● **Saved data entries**
▶
(** * YAOF settings engine: schema defaults, debounced persistence,
      overlay reconciliation and change broadcast.

    Shallow embedding of the TypeScript sources

    - [plugins/core-settings] [OverlaySettingsPanel]   (module [Panel])
    - [plugins/core-settings] [DynamicSettingsForm]    (module [Form])
    - [packages/sdk] [usePluginSettings]               (module [PluginSettings])
    - [packages/sdk] [useOverlaySettings]              (module [OverlayHook])

    JavaScript objects are insertion-ordered association lists with unique
    keys; asynchronous functions live in a small monad that reads the
    backend's answers, threads the component state, records every external
    call in order and propagates exceptions.  One asynchronous function runs
    to completion before the next event is handled; timers are deadlines
    kept in the component state and fire when the clock is advanced past
    them ([tick]). *)

From Stdlib Require Import List String ZArith QArith Bool Lia Lqa Permutation.
Import ListNotations.
Open Scope string_scope.
Open Scope Z_scope.
Open Scope list_scope.

Set Warnings "-register-all".

(* ================================================================== *)
(** ** JavaScript values and plain objects *)
(* ================================================================== *)

Module JS.

(** Numbers are rationals: the modelled code stores and forwards them and
    halves differences of pixel sizes, which is exact on them. *)
Inductive value : Type :=
| VUndefined
| VNull
| VBool (b : bool)
| VNum (n : Q)
| VStr (s : string)
| VArr (l : list value)
| VObj (o : list (string * value)).

(** A plain object: own enumerable string keys, in insertion order. *)
Definition obj : Type := list (string * value).

(** [o[k]]: [undefined] when the key is absent (properties inherited from
    the prototype are outside the model). *)
Fixpoint obj_get (o : obj) (k : string) : value :=
  match o with
  | [] => VUndefined
  | (k', v) :: r => if String.eqb k' k then v else obj_get r k
  end.

(** [k in o] for own keys. *)
Fixpoint obj_has (o : obj) (k : string) : bool :=
  match o with
  | [] => false
  | (k', _) :: r => if String.eqb k' k then true else obj_has r k
  end.

(** [o[k] = v]: an existing key keeps its position, a new key is appended. *)
Fixpoint obj_set (o : obj) (k : string) (v : value) : obj :=
  match o with
  | [] => [(k, v)]
  | (k', v') :: r =>
      if String.eqb k' k then (k', v) :: r else (k', v') :: obj_set r k v
  end.

(** [{ ...o, ...u }]. *)
Definition obj_assign (o u : obj) : obj :=
  fold_left (fun acc kv => obj_set acc (fst kv) (snd kv)) u o.

(** [Object.keys(o)] and [Object.entries(o)] (the latter is [o] itself). *)
Definition keys {A : Type} (o : list (string * A)) : list string := map fst o.

(** [v === null || v === undefined]. *)
Definition is_nullish (v : value) : bool :=
  match v with
  | VUndefined | VNull => true
  | _ => false
  end.

(** [a ?? b]. *)
Definition nullish_or (a b : value) : value :=
  if is_nullish a then b else a.

(** [v !== undefined]. *)
Definition is_defined (v : value) : bool :=
  match v with
  | VUndefined => false
  | _ => true
  end.

(** [v === true] and [v === false]. *)
Definition is_true (v : value) : bool :=
  match v with
  | VBool true => true
  | _ => false
  end.

Definition is_false (v : value) : bool :=
  match v with
  | VBool false => true
  | _ => false
  end.

(** Truthiness, as tested by [if (!v)]. *)
Definition truthy (v : value) : bool :=
  match v with
  | VUndefined | VNull => false
  | VBool b => b
  | VNum n => negb (Qeq_bool n 0)
  | VStr s => negb (String.eqb s "")
  | VArr _ | VObj _ => true
  end.

(** [v[k]]: a [TypeError] ([None]) on [null] and [undefined]; own keys
    only on objects (indexed and inherited properties are outside the
    model). *)
Definition prop_get (v : value) (k : string) : option value :=
  match v with
  | VUndefined | VNull => None
  | VObj o => Some (obj_get o k)
  | _ => Some VUndefined
  end.

Definition VInt (z : Z) : value := VNum (inject_Z z).

Definition of_option {A : Type} (inj : A -> value) (o : option A) : value :=
  match o with
  | Some a => inj a
  | None => VUndefined
  end.

End JS.
Import JS.

(* ================================================================== *)
(** ** Settings schema (types/settings.ts) *)
(* ================================================================== *)

(** [{ value, label }] entries of a select-like field. *)
Definition options : Type := list (string * string).

(** The tagged union [SettingField].  Only the members the modelled code
    reads are kept ([description], [placeholder], [shortcutId], [global]
    are rendering data).  A [default] that is not supplied is [None].
    [SliderField]'s [min] is optional here because the code guards it with
    [??]. *)
Inductive SettingField : Type :=
| StringField (label : string) (default : option string)
| NumberField (label : string) (default : option Q) (min max step : option Q)
| BooleanField (label : string) (default : option bool)
| SelectField (label : string) (opts : options) (default : option string)
| ColorField (label : string) (default : option string)
| SliderField (label : string) (min : option Q) (max : Q) (step : option Q)
              (default : option Q)
| KeybindField (label : string) (default : option string)
| MultiChoiceField (label : string) (opts : options)
                   (default : option (list string))
| OrderedListField (label : string) (opts : options)
                   (default : option (list string))
| CategoryField (label : string) (default : option value)
                (fields : list (string * SettingField)).

Definition SettingsSchema : Type := list (string * SettingField).

Definition VStrs (l : list string) : value := VArr (map VStr l).

(** [field.default], the declared default as the SDK hook reads it. *)
Definition field_default (f : SettingField) : value :=
  match f with
  | StringField _ d => of_option VStr d
  | NumberField _ d _ _ _ => of_option VNum d
  | BooleanField _ d => of_option VBool d
  | SelectField _ _ d => of_option VStr d
  | ColorField _ d => of_option VStr d
  | SliderField _ _ _ _ d => of_option VNum d
  | KeybindField _ d => of_option VStr d
  | MultiChoiceField _ _ d => of_option VStrs d
  | OrderedListField _ _ d => of_option VStrs d
  | CategoryField _ d _ => of_option (fun v => v) d
  end.

(** Builds [{ [k]: f(x) for (k, x) of entries }] by successive assignment. *)
Definition build_obj {A : Type} (f : A -> value) (entries : list (string * A))
  : obj :=
  fold_left (fun acc kx => obj_set acc (fst kx) (f (snd kx))) entries [].

(** The same with a body that also reads the key. *)
Definition build_obj_with {A : Type} (f : string -> A -> value)
  (entries : list (string * A)) : obj :=
  fold_left (fun acc kx => obj_set acc (fst kx) (f (fst kx) (snd kx)))
            entries [].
◀
● **Assignment**
Give the data again in full, exactly.

● **Solution to this problem**
(** * YAOF settings engine: schema defaults, debounced persistence,
      overlay reconciliation and change broadcast.

    Shallow embedding of the TypeScript sources

    - [plugins/core-settings] [OverlaySettingsPanel]   (module [Panel])
    - [plugins/core-settings] [DynamicSettingsForm]    (module [Form])
    - [packages/sdk] [usePluginSettings]               (module [PluginSettings])
    - [packages/sdk] [useOverlaySettings]              (module [OverlayHook])

    JavaScript objects are insertion-ordered association lists with unique
    keys; asynchronous functions live in a small monad that reads the
    backend's answers, threads the component state, records every external
    call in order and propagates exceptions.  One asynchronous function runs
    to completion before the next event is handled; timers are deadlines
    kept in the component state and fire when the clock is advanced past
    them ([tick]). *)

From Stdlib Require Import List String ZArith QArith Bool Lia Lqa Permutation.
Import ListNotations.
Open Scope string_scope.
Open Scope Z_scope.
Open Scope list_scope.

Set Warnings "-register-all".

(* ================================================================== *)
(** ** JavaScript values and plain objects *)
(* ================================================================== *)

Module JS.

(** Numbers are rationals: the modelled code stores and forwards them and
    halves differences of pixel sizes, which is exact on them. *)
Inductive value : Type :=
| VUndefined
| VNull
| VBool (b : bool)
| VNum (n : Q)
| VStr (s : string)
| VArr (l : list value)
| VObj (o : list (string * value)).

(** A plain object: own enumerable string keys, in insertion order. *)
Definition obj : Type := list (string * value).

(** [o[k]]: [undefined] when the key is absent (properties inherited from
    the prototype are outside the model). *)
Fixpoint obj_get (o : obj) (k : string) : value :=
  match o with
  | [] => VUndefined
  | (k', v) :: r => if String.eqb k' k then v else obj_get r k
  end.

(** [k in o] for own keys. *)
Fixpoint obj_has (o : obj) (k : string) : bool :=
  match o with
  | [] => false
  | (k', _) :: r => if String.eqb k' k then true else obj_has r k
  end.

(** [o[k] = v]: an existing key keeps its position, a new key is appended. *)
Fixpoint obj_set (o : obj) (k : string) (v : value) : obj :=
  match o with
  | [] => [(k, v)]
  | (k', v') :: r =>
      if String.eqb k' k then (k', v) :: r else (k', v') :: obj_set r k v
  end.

(** [{ ...o, ...u }]. *)
Definition obj_assign (o u : obj) : obj :=
  fold_left (fun acc kv => obj_set acc (fst kv) (snd kv)) u o.

(** [Object.keys(o)] and [Object.entries(o)] (the latter is [o] itself). *)
Definition keys {A : Type} (o : list (string * A)) : list string := map fst o.

(** [v === null || v === undefined]. *)
Definition is_nullish (v : value) : bool :=
  match v with
  | VUndefined | VNull => true
  | _ => false
  end.

(** [a ?? b]. *)
Definition nullish_or (a b : value) : value :=
  if is_nullish a then b else a.

(** [v !== undefined]. *)
Definition is_defined (v : value) : bool :=
  match v with
  | VUndefined => false
  | _ => true
  end.

(** [v === true] and [v === false]. *)
Definition is_true (v : value) : bool :=
  match v with
  | VBool true => true
  | _ => false
  end.

Definition is_false (v : value) : bool :=
  match v with
  | VBool false => true
  | _ => false
  end.

(** Truthiness, as tested by [if (!v)]. *)
Definition truthy (v : value) : bool :=
  match v with
  | VUndefined | VNull => false
  | VBool b => b
  | VNum n => negb (Qeq_bool n 0)
  | VStr s => negb (String.eqb s "")
  | VArr _ | VObj _ => true
  end.

(** [v[k]]: a [TypeError] ([None]) on [null] and [undefined]; own keys
    only on objects (indexed and inherited properties are outside the
    model). *)
Definition prop_get (v : value) (k : string) : option value :=
  match v with
  | VUndefined | VNull => None
  | VObj o => Some (obj_get o k)
  | _ => Some VUndefined
  end.

Definition VInt (z : Z) : value := VNum (inject_Z z).

Definition of_option {A : Type} (inj : A -> value) (o : option A) : value :=
  match o with
  | Some a => inj a
  | None => VUndefined
  end.

End JS.
Import JS.

(* ================================================================== *)
(** ** Settings schema (types/settings.ts) *)
(* ================================================================== *)

(** [{ value, label }] entries of a select-like field. *)
Definition options : Type := list (string * string).

(** The tagged union [SettingField].  Only the members the modelled code
    reads are kept ([description], [placeholder], [shortcutId], [global]
    are rendering data).  A [default] that is not supplied is [None].
    [SliderField]'s [min] is optional here because the code guards it with
    [??]. *)
Inductive SettingField : Type :=
| StringField (label : string) (default : option string)
| NumberField (label : string) (default : option Q) (min max step : option Q)
| BooleanField (label : string) (default : option bool)
| SelectField (label : string) (opts : options) (default : option string)
| ColorField (label : string) (default : option string)
| SliderField (label : string) (min : option Q) (max : Q) (step : option Q)
              (default : option Q)
| KeybindField (label : string) (default : option string)
| MultiChoiceField (label : string) (opts : options)
                   (default : option (list string))
| OrderedListField (label : string) (opts : options)
                   (default : option (list string))
| CategoryField (label : string) (default : option value)
                (fields : list (string * SettingField)).

Definition SettingsSchema : Type := list (string * SettingField).

Definition VStrs (l : list string) : value := VArr (map VStr l).

(** [field.default], the declared default as the SDK hook reads it. *)
Definition field_default (f : SettingField) : value :=
  match f with
  | StringField _ d => of_option VStr d
  | NumberField _ d _ _ _ => of_option VNum d
  | BooleanField _ d => of_option VBool d
  | SelectField _ _ d => of_option VStr d
  | ColorField _ d => of_option VStr d
  | SliderField _ _ _ _ d => of_option VNum d
  | KeybindField _ d => of_option VStr d
  | MultiChoiceField _ _ d => of_option VStrs d
  | OrderedListField _ _ d => of_option VStrs d
  | CategoryField _ d _ => of_option (fun v => v) d
  end.

(** Builds [{ [k]: f(x) for (k, x) of entries }] by successive assignment. *)
Definition build_obj {A : Type} (f : A -> value) (entries : list (string * A))
  : obj :=
  fold_left (fun acc kx => obj_set acc (fst kx) (f (snd kx))) entries [].

(** The same with a body that also reads the key. *)
Definition build_obj_with {A : Type} (f : string -> A -> value)
  (entries : list (string * A)) : obj :=
  fold_left (fun acc kx => obj_set acc (fst kx) (f (fst kx) (snd kx)))
            entries [].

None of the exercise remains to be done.